:: What the exercise asks ::
Return the lines of the data below exactly. Start at the first and end with the line containing "Local Open Scope string_scope.".

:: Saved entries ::
------------------------------------

(** * CSV-to-PostgreSQL extractor: a shallow embedding

    The repository holds two versions of one pipeline:
    - [data_extractor.py] (module [DataExtractor] below): sanitises column
      names with [strip]/[lower]/[isalnum], builds statements with
      [psycopg2.sql], loads with [COPY ... FROM STDIN];
    - [main.py] (module [Main] below): sanitises with
      [replace(' ', '_').lower()], builds statements with f-strings, loads
      with [executemany] in batches of 1000 rows.

    Both classes keep two mutable fields ([df], the connection) and talk to
    three outside parties: the HTTP server ([requests]), the CSV reader
    ([pandas]) and the store ([psycopg2]).  The embedding passes the
    extractor state and the state of the outside world explicitly; what the
    outside parties answer is collected in a record [Env].

    The repository also holds the Flask application that serves the loaded
    table, [app/app.py] (module [App] below); its views are functions of the
    request and of what the store answers. *)

From stdpp Require Import gmap strings list.
From Stdlib Require Import ZArith NArith Ascii String DecimalString Lia Bool.

Local Open Scope string_scope.
Local Open Scope list_scope.

(** ** Python [str] operations, on the ASCII range

    A Python [str] is a sequence of code points.  The embedding uses Rocq
    strings and gives the character predicates their Python meaning on the
    code points below 128; statements about "every name" carry the hypothesis
    [pure_ascii]. *)

Module PyStr.

Definition code (c : ascii) : N := N_of_ascii c.

Definition between (lo hi n : N) : bool := ((lo <=? n) && (n <=? hi))%N.


(** [str.isspace] on one ASCII character: TAB, LF, VT, FF, CR, the four
    separators FS, GS, RS, US, and the space. *)
Definition isspace (c : ascii) : bool :=
  between 9 13 (code c) || between 28 32 (code c).

Definition isdigit (c : ascii) : bool := between 48 57 (code c).
Definition isupper (c : ascii) : bool := between 65 90 (code c).
Definition islower (c : ascii) : bool := between 97 122 (code c).

(** [str.isalnum] on one ASCII character. *)
Definition isalnum (c : ascii) : bool := isdigit c || isupper c || islower c.

Definition lower_char (c : ascii) : ascii :=
  if isupper c then ascii_of_N (code c + 32) else c.

Fixpoint map_chars (f : ascii -> ascii) (s : string) : string :=
  match s with
  | EmptyString => EmptyString
  | String c s' => String (f c) (map_chars f s')
  end.

Fixpoint all_chars (p : ascii -> bool) (s : string) : bool :=
  match s with
  | EmptyString => true
  | String c s' => p c && all_chars p s'
  end.

Fixpoint any_char (p : ascii -> bool) (s : string) : bool :=
  match s with
  | EmptyString => false
  | String c s' => p c || any_char p s'
  end.


(** [str.lower]. *)
Definition lower (s : string) : string := map_chars lower_char s.

(** [str.lstrip], [str.rstrip], [str.strip] without argument. *)
Fixpoint lstrip (s : string) : string :=
  match s with
  | EmptyString => EmptyString
  | String c s' => if isspace c then lstrip s' else s
  end.

Fixpoint rstrip (s : string) : string :=
  match s with
  | EmptyString => EmptyString
  | String c s' =>
      match rstrip s' with
      | EmptyString => if isspace c then EmptyString else String c EmptyString
      | r => String c r
      end
  end.

Definition strip (s : string) : string := rstrip (lstrip s).
(** Lexicographic order on hyperparameter pairs. *)
Definition cand_lt (a b : Q * Z) : Prop :=
  (fst a < fst b)%Q \/ (fst a == fst b)%Q /\ snd a < snd b.

Section Tuner.
Context {SK : Sklearn}.

Definition make_X (df : DataFrame) : Result Matrix :=
  sub <- select df RETINA_FEATURE_COLUMNS ;;
  X <- rmapM (fun kc => to_numpy_float float_of_str (snd kc)) (columns sub) ;;
  Ok (map (map log1p) (rows_of (len df) X)).

Definition is_attack (df : DataFrame) : Result (list Z) :=
  c <- get_col df "is_attack" ;; to_numpy_int int_of_str c.

(** The local variables [best_key], [best_model], [best_scaler],
    [best_params], [best_metrics]. *)
Record Best : Type := mkBest {
  best_key : Q * Q;
  best_model : option Forest;
  best_scaler : option Scaler;
  best_params : option (Q * Z);
  best_metrics : option Metrics
}.

Definition best_init : Best := mkBest (-(1), -(1))%Q None None None None.

(** The body of the inner loop up to [model.predict]. *)
Definition predict_candidate (X_train_raw : Matrix) (validation : DataFrame)
    (random_state : Z) (contamination : Q) (n_estimators : Z)
  : Result (Forest * Scaler * list Z) :=
  '(scaler, X_train) <- fit_transform X_train_raw ;;
  model <- forest_fit n_estimators contamination random_state X_train ;;
  X_val_raw <- make_X validation ;;
  X_val <- transform scaler X_val_raw ;;
  pred <- predict model X_val ;;
  Ok (model, scaler, pred).

(** [(pred == -1).astype(int)] *)
Definition outlier_to_attack (pred : list Z) : list Z :=
  map (fun p => if p =? -1 then 1 else 0) pred.

(** The body of the inner loop up to [compute_metrics]. *)
Definition evaluate_candidate (X_train_raw : Matrix) (validation : DataFrame)
    (random_state : Z) (contamination : Q) (n_estimators : Z)
  : Result (Forest * Scaler * Metrics) :=
  '(model, scaler, pred) <-
     predict_candidate X_train_raw validation random_state contamination
       n_estimators ;;
  let y_pred_attack := outlier_to_attack pred in
  y_true_attack <- is_attack validation ;;
  metrics <- compute_metrics y_true_attack y_pred_attack ;;
  Ok (model, scaler, metrics).

(** [if key > best_key: ...] *)
Definition keep_best (contamination : Q) (n_estimators : Z)
    (r : Forest * Scaler * Metrics) (best : Best) : Best :=
  let '(model, scaler, metrics) := r in
  let key := (precision metrics, f1 metrics) in
  if key_gt key (best_key best)
  then mkBest key (Some model) (Some scaler)
         (Some (contamination, n_estimators)) (Some metrics)
  else best.

Definition tune_body (X_train_raw : Matrix) (validation : DataFrame)
    (random_state : Z) (contamination : Q) (n_estimators : Z) (best : Best)
  : Traced Best :=
  _ <~ tell (contamination, n_estimators) ;;
  r <~ tlift (evaluate_candidate X_train_raw validation random_state
                contamination n_estimators) ;;
  tret (keep_best contamination n_estimators r best).

Definition tune_loop (X_train_raw : Matrix) (validation : DataFrame)
    (contamination_grid : list Q) (n_estimators_grid : list Z)
    (random_state : Z) : Traced Best :=
  for_each contamination_grid
    (fun contamination best =>
       for_each n_estimators_grid
         (fun n_estimators best =>
            tune_body X_train_raw validation random_state contamination
              n_estimators best)
         best)
    best_init.

(** The four trailing [assert ... is not None]. *)
Definition assert_best (best : Best)
  : Result (Forest * Scaler * (Q * Z) * Metrics) :=
  match best_model best with
  | None => Raise AssertionError
  | Some model =>
    match best_scaler best with
    | None => Raise AssertionError
    | Some scaler =>
      match best_params best with
      | None => Raise AssertionError
      | Some params =>
        match best_metrics best with
        | None => Raise AssertionError
        | Some metrics => Ok (model, scaler, params, metrics)
        end
      end
    end
  end.

Definition tune_iforest (normal_train validation : DataFrame)
    (contamination_grid : list Q) (n_estimators_grid : list Z)
    (random_state : Z)
  : Traced (Forest * Scaler * (Q * Z) * Metrics) :=
  X_train_raw <~ tlift (make_X normal_train) ;;
  best <~ tune_loop X_train_raw validation contamination_grid
            n_estimators_grid random_state ;;
  tlift (assert_best best).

------------------------------------

:: Task solution ::
(** * CSV-to-PostgreSQL extractor: a shallow embedding

    The repository holds two versions of one pipeline:
    - [data_extractor.py] (module [DataExtractor] below): sanitises column
      names with [strip]/[lower]/[isalnum], builds statements with
      [psycopg2.sql], loads with [COPY ... FROM STDIN];
    - [main.py] (module [Main] below): sanitises with
      [replace(' ', '_').lower()], builds statements with f-strings, loads
      with [executemany] in batches of 1000 rows.

    Both classes keep two mutable fields ([df], the connection) and talk to
    three outside parties: the HTTP server ([requests]), the CSV reader
    ([pandas]) and the store ([psycopg2]).  The embedding passes the
    extractor state and the state of the outside world explicitly; what the
    outside parties answer is collected in a record [Env].

    The repository also holds the Flask application that serves the loaded
    table, [app/app.py] (module [App] below); its views are functions of the
    request and of what the store answers. *)

From stdpp Require Import gmap strings list.
From Stdlib Require Import ZArith NArith Ascii String DecimalString Lia Bool.

Local Open Scope string_scope.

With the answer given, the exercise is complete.